Planning the Transition to Adoption
The project promised to show positive productivity gains; yet even after extending both schedule and cost, once the solution was finally released, overall productivity actually dropped. What happened?
Enterprise system implementations can be large, fast-moving, tricky things with lots of stakeholder expectations and moving parts to manage They tend to burn hotter, using more resources and garnering more attention, just prior to product release. Bringing home the project to meet an integrated master schedule deadline is often the highest business priority, sometimes even at the risk of sacrificing scope and reducing product quality.
Once the project team completes their implementation and the system is released, unless pre-planned product improvements are in play, the core delivery team usually moves to the next assignment or project. The operations team takes over product maintenance and support, the help desk fields questions, the accounts team creates user role access, and the systems team manages the data stores. All seems well, except that productivity didn’t skyrocket on release day.
Too often the integrated product team is focused on the final system delivery as the finish line of their efforts; too few times do they consider the final system delivery as the starting line for the users.
Simply releasing a product into the environment doesn’t guarantee its viability, or its ability to enhance corporate productivity, or its success and adoption. Since only user acceptance and adoption accomplish the full realization of product value, a key planning element for the product team includes traversing the transition period between product introduction and full user adoption.
THREE WAVES THROUGH TRANSITION
The typical technology adoption cycle occurs as a bell curve; to survive “the chasm”, the make-or-break point in the adoption process where an application is either accepted or fails*, requires planning and providing multiple waves of support. Environmental changes also introduce a typical productivity J-curve, indicating some short-term loss of productivity as the new product or process change is absorbed into daily work patterns.

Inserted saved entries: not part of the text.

(** C5 (as amended): construction succeeds exactly when at least one of
    the two subtree arguments is not [None] and each supplied list holds
    only general names whose [IPAddress] entries wrap a network; the
    instance stores both arguments.  With both [None] it raises a value
    error, and a supplied list with an [IPAddress] wrapping a bare
    address raises a type error. *)
Theorem NameConstraints_init_spec
    (permitted_subtrees excluded_subtrees : option (list PyObject)) :
  let made := NameConstraints.__init__ permitted_subtrees excluded_subtrees in
  ((exists self, made = Ok self) <->
   (valid_subtrees permitted_subtrees /\ valid_subtrees excluded_subtrees /\
    (permitted_subtrees <> None \/ excluded_subtrees <> None)))
  /\
  (forall self, made = Ok self ->
     _permitted_subtrees self = permitted_subtrees /\
     _excluded_subtrees self = excluded_subtrees)
  /\
  (permitted_subtrees = None -> excluded_subtrees = None ->
   exists msg, made = Raise (ValueError msg))
  /\
  (forall tree value,
     (permitted_subtrees = Some tree \/ excluded_subtrees = Some tree) ->
     In (PyGeneralName (IPAddress value)) tree ->
     is_ip_network value = false ->
     exists msg, made = Raise (TypeError msg)).
Proof.
  cbv zeta. unfold NameConstraints.__init__.
  set (mp := "permitted_subtrees must be a list of GeneralName objects or None"%string).
  set (me := "excluded_subtrees must be a list of GeneralName objects or None"%string).
  pose proof (check_subtrees_ok mp permitted_subtrees) as Hp.
  pose proof (check_subtrees_ok me excluded_subtrees) as He.
  destruct (check_subtrees_cases mp permitted_subtrees) as [Ep|[m Ep]];
    rewrite Ep in *; cbn.
  - destruct (check_subtrees_cases me excluded_subtrees) as [Ee|[m Ee]];
      rewrite Ee in *; cbn.
    + repeat split.
      * apply Hp; reflexivity.
      * apply He; reflexivity.
      * destruct H as [self H].
        destruct permitted_subtrees, excluded_subtrees;
          try discriminate H; auto.
      * intros (_ & _ & [H|H]);
          destruct permitted_subtrees, excluded_subtrees; eauto;
          exfalso; apply H; reflexivity.
      * destruct permitted_subtrees, excluded_subtrees;
          inversion H; reflexivity.
      * destruct permitted_subtrees, excluded_subtrees;
          inversion H; reflexivity.
      * intros -> ->. eexists. reflexivity.
      * intros tree value Hin Hmem Hnet. exfalso.
        assert (valid_subtrees (Some tree)) as Hv.
        { destruct Hin as [->| ->]; [apply Hp|apply He]; reflexivity. }
        destruct (Hv _ Hmem) as (g & Hg & Hn). inversion Hg; subst g.
        rewrite (Hn _ eq_refl) in Hnet. discriminate Hnet.
    + repeat split.
      * destruct H as [self H]. discriminate H.
      * destruct H as [self H]. discriminate H.
      * destruct H as [self H]. discriminate H.
      * intros (_ & Hv & _). apply He in Hv. discriminate Hv.
      * discriminate H.
      * discriminate H.
      * intros _ ->. discriminate Ee.
      * intros. eexists. reflexivity.
  - repeat split.
    + destruct H as [self H]. discriminate H.
    + destruct H as [self H]. discriminate H.
    + destruct H as [self H]. discriminate H.
    + intros (Hv & _). apply Hp in Hv. discriminate Hv.
    + discriminate H.
    + discriminate H.
    + intros ->. discriminate Ep.
    + intros. eexists. reflexivity.
Qed.
(** C8: a send with an empty or white-space-only input and no attached
    image does nothing: the handler ends at once, in the state it
    started in and without a request; so the transcript, the input,
    [isLoading] and the attached image are as before and nothing waits
    for the service. *)
Theorem handleSend_blank_is_noop (s : System.Sys) (ev : System.Event) :
  blank (input (chat (System.ui s))) = true ->
  JS.truthy_opt (capturedImage (System.ui s)) = false ->
  ev = System.ChatEnter \/ ev = System.ClickSend ->
  run (System.chat_handleSend (System.ui s)) (System.ui s)
    = (System.ui s, inl (Ok tt))
  /\ chat (System.ui (System.step s ev)) = chat (System.ui s)
  /\ capturedImage (System.ui (System.step s ev)) = capturedImage (System.ui s)
  /\ System.pending (System.step s ev) = System.pending s.
Proof.
  intros Hblank Himage Hev.
  assert (Hrun : run (System.chat_handleSend (System.ui s)) (System.ui s)
                 = (System.ui s, inl (Ok tt))).
  { unfold System.chat_handleSend, handleSend.
    rewrite trim_blank, Hblank, Himage. reflexivity. }
  split; [exact Hrun |].
  assert (Hlaunch : forall w t,
            chat (System.ui (System.launch (System.ui s) w t
                     (System.chat_handleSend (System.ui s)))) = chat (System.ui s)
            /\ capturedImage (System.ui (System.launch (System.ui s) w t
                     (System.chat_handleSend (System.ui s))))
               = capturedImage (System.ui s)
            /\ System.pending (System.launch (System.ui s) w t
                     (System.chat_handleSend (System.ui s))) = w).
  { intros w t. unfold System.launch. rewrite Hrun. simpl.
    unfold reconcile.
    destruct (isEditing (System.ui s) && JS.truthy_opt (capturedImage (System.ui s)));
      [destruct (editor (System.ui s)) |]; auto. }
  destruct Hev as [-> | ->]; simpl.
  - apply Hlaunch.
  - destruct (isLoading (chat (System.ui s))); [auto | apply Hlaunch].
Qed.

Lemma handleSend_blank_is_noop_witness :
  blank (input (chat (System.ui System.start))) = true
  /\ JS.truthy_opt (capturedImage (System.ui System.start)) = false
  /\ System.pending (System.step System.start System.ChatEnter) = [].
Proof.
  split; [reflexivity | split; [reflexivity |]].
  apply (handleSend_blank_is_noop System.start System.ChatEnter);
    [reflexivity | reflexivity | left; reflexivity].
Defined.

(** C1: when the call of a chat, image-edit or image-generation action
    of the chat panel throws (the request is rejected, or the stream
    fails while it is read), the rest of the handler ends normally and
    without a further request: it appends one message of the model, the
    apology of the action, to the transcript as it stands, and leaves
    [isLoading] false. *)
Theorem service_failure_is_reported (a : ChatAction) (st : ChatState)
    (u u2 : UI) (o : Settlement) (e : Exn)
    (x : UI * (Result unit + Task UI unit)) :
  thrown o = Some e ->
  outcome (chat_handler a st) u o u2 = Some x ->
  exists u3,
    x = (u3, inl (Ok tt))
    /\ messages (chat u3) = messages (chat u2) ++ [notice (apology a)]
    /\ isLoading (chat u3) = false.
Proof.
  destruct a as [initialImage |]; cbn [chat_handler apology].
  - which_send initialImage st; intros Hthrown;
      settle_cases o; try discriminate;
      intros [= <-]; eexists; repeat split.
  - unfold outcome, handleGenImage; simpl; intros Hthrown.
    settle_cases o; try discriminate;
      intros [= <-]; eexists; repeat split.
Qed.

Lemma service_failure_is_reported_witness :
  let st := System.ui (System.step System.start (System.ChatType "Is this a dome?")) in
  let o := StreamSettles (Rejected (Error "Failed to fetch")) in
  thrown o = Some (Error "Failed to fetch")
  /\ exists x u3,
       outcome (chat_handler (Send None) (chat st)) st o st = Some x
       /\ x = (u3, inl (Ok tt))
       /\ messages (chat u3)
          = messages (chat st) ++ [notice "Sorry, I encountered an error."]
       /\ isLoading (chat u3) = false.
Proof.
  intros st o. split; [reflexivity |].
  eexists. 
  destruct (service_failure_is_reported (Send None) (chat st) st st o
              (Error "Failed to fetch") _ eq_refl eq_refl) as [u3 H].
  exists u3. split; [reflexivity | exact H].
Defined.

(** The edit heuristic looks for the four words anywhere in the
    lowercased text, inside other words too. *)
Example asks_for_edit_samples :
  asks_for_edit "Please ADD a tower" = true
  /\ asks_for_edit "What is the address?" = true
  /\ asks_for_edit "Describe the facade" = false.
Proof. repeat split. Qed.

(** C3, as stated, fails: a send with nothing to send (the state the
    application starts in) invokes no capability at all. *)
Lemma blank_send_invokes_nothing :
  has_payload (input ChatInterface.initial) None = false
  /\ first_call (chat_handler (Send None) ChatInterface.initial) = None
  /\ System.pending (System.step System.start System.ChatEnter) = [].
Proof. repeat split. Qed.

(** The requests of the three capabilities differ, whatever the
    arguments. *)
Lemma generateImage_request_differs (prompt : string) (size : ImageSize)
    (ar : string) (base64Image prompt' : string) (o : ChatOptions) :
  first_call (generateImage prompt size ar) <> first_call (editImage base64Image prompt')
  /\ first_call (generateImage prompt size ar) <> first_call (sendMessage o).
Proof. split; simpl; discriminate. Qed.

(** C3 (amended): every send that has something to send (an input that
    is not blank, or an attached image) invokes exactly one capability:
    it issues one request and, once that has settled, ends without
    another.  The request is that of [editImage] when an image is
    attached and the lowercased input contains 'add', 'remove', 'change'
    or 'filter', and that of [sendMessage] otherwise; it is never that
    of [generateImage], which the generate action invokes. *)
Theorem send_invokes_one_capability (initialImage : option string)
    (st : ChatState) :
  has_payload (input st) initialImage = true ->
  let p := handleSend initialImage App.onClearImage st in
  first_call p
    = (if JS.truthy_opt initialImage && asks_for_edit (input st)
       then first_call (editImage (narrowed initialImage)
                          (JS.or_else (Some (input st)) "Make requested edits"))
       else first_call (sendMessage (chat_options initialImage st)))
  /\ (forall u, exists u1 t, run p u = (u1, inr t) /\ first_call p = Some (request_of t))
  /\ (forall u o u2 x, outcome p u o u2 = Some x -> exists u3, x = (u3, inl (Ok tt)))
  /\ (forall prompt size ar, first_call p <> first_call (generateImage prompt size ar))
  /\ first_call (handleGenImage st)
     = first_call (generateImage (Types.prompt (genSettings st))
                     (size (genSettings st)) (Types.aspectRatio (genSettings st))).
Proof.
  intros Hpayload p. subst p. revert Hpayload.
  which_send initialImage st; intros _.
  all: repeat split; try discriminate; try (intros u; eauto).
  all: intros o u2 x; settle_cases o; try discriminate;
    image_cases; intros [= <-]; eauto.
Qed.

Lemma send_invokes_one_capability_witness :
  let st := chat (System.ui (System.step System.start (System.ChatType "Please ADD a tower"))) in
  let img := Some "data:image/png;base64,iVBORw0KGgo=" in
  has_payload (input st) img = true
  /\ first_call (handleSend img App.onClearImage st)
     = first_call (editImage "data:image/png;base64,iVBORw0KGgo=" "Please ADD a tower")
  /\ exists u3,
       outcome (handleSend img App.onClearImage st) App.initial
         (ContentSettles (Rejected (Error "Failed to fetch"))) App.initial
       = Some (u3, inl (Ok tt)).
Proof.
  intros st img.
  destruct (send_invokes_one_capability img st eq_refl) as (Hfirst & _ & Hend & _).
  split; [reflexivity | split; [exact Hfirst |]].
  destruct (Hend App.initial (ContentSettles (Rejected (Error "Failed to fetch")))
              App.initial _ eq_refl) as [u3 H].
  exists u3. rewrite <- H. reflexivity.
Defined.

(** An answer without an inline image part gives the loop of
    [editImage] and [generateImage] nothing to return. *)
Lemma first_image_none (ps : list Part) :
  existsb is_image_part ps = false -> first_image ps = None.
Proof.
  induction ps as [|part rest IH]; [reflexivity |].
  simpl. unfold is_image_part at 1.
  destruct (inlineData part); simpl; [discriminate | exact IH].
Qed.
(** [c.lower()] on the letters [A] to [Z], which is all that matters for a
    comparison with [bearer]. *)
Definition lower_ascii (c : ascii) : ascii :=
  let n := N_of_ascii c in
  if ((65 <=? n) && (n <=? 90))%N then ascii_of_N (n + 32) else c.

Fixpoint lower (s : string) : string :=
  match s with
  | EmptyString => EmptyString
  | String c rest => String (lower_ascii c) (lower rest)
  end.

Definition get_authorization_scheme_param (authorization : option string)
  : string * string :=
  match authorization with
  | Some value => if truthy value then partition_space value
                  else (EmptyString, EmptyString)
  | None => (EmptyString, EmptyString)
  end.

Definition call (authorization : option string)
  : Exception + HTTPAuthorizationCredentials.t :=
  let '(scheme, credentials) := get_authorization_scheme_param authorization in
  if negb (truthy authorization && truthy scheme && truthy credentials)
  then inl (HTTPException 403 "Not authenticated")
  else if negb (String.eqb (lower scheme) "bearer")
  then inl (HTTPException 403 "Invalid authentication credentials")
  else inr (HTTPAuthorizationCredentials.mk scheme credentials).

End HTTPBearer.

(** ** Sessions the server writes

    A session starts empty (a first visit, or an expired cookie) and is
    written by [GET /oauth/login/] and [POST /oauth/login/] only, in any
    order and any number of times; the other handlers of the OAuth
    sub-application read it. *)
Inductive server_written : gmap string string -> Prop :=
| session_empty : server_written ∅
| session_after_login (response_type client_id scope state redirect_uri : string)
    (session_data : gmap string string) :
    server_written session_data ->
    server_written
      (login (get_oauth_params response_type client_id scope state redirect_uri)
         session_data).1
| session_after_login_post
    (wix_get_callback_url : string -> string -> option string
                            -> Exception + (string * string))
    (username password : string) (session_data : gmap string string) :
    server_written session_data ->
    server_written (login_post wix_get_callback_url username password session_data).1.

(** ** A concrete instance

    Payloads are plain strings; the collaborators are scripted. *)

Module Demo.

Definition models : Models := {|
  Document := string;
  Query := string;
  QueryResult := (string * list string)%type;
  DocumentMetadataFilter := list (string * string);
  DocumentMetadataFilter_bool := fun _ => true;
  DocumentMetadata := option string;
  Source := string;
  Source_file := "file";
  DocumentMetadata_of_source := Some;
  DocumentMetadata_parse_raw := fun text =>
    if String.eqb text "{}" then inr None
    else inl (Error "ValidationError" "1 validation error for DocumentMetadata");
  UploadFile := string;
  HTTPException_str := fun _ detail => detail
|}.
#[local] Existing Instance models.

Launch goals include shortening the overall adoption cycle as well as minimizing the depth and duration of the productivity loss. A coordinated and communicated series of support waves achieves both goals by delivering a sequence of user-focused activities mirroring the early adoption, majority peak, and laggard phases of adoption.
Every enterprise implementation is different: adoption durations vary and productivity curves may rise faster or dwell longer below start levels, but all follow the same adoption and productivity cycles. The key to a successful system roll-out lies in effective and frequent communications prior to launch, and a well-managed transition support plan throughout adoption.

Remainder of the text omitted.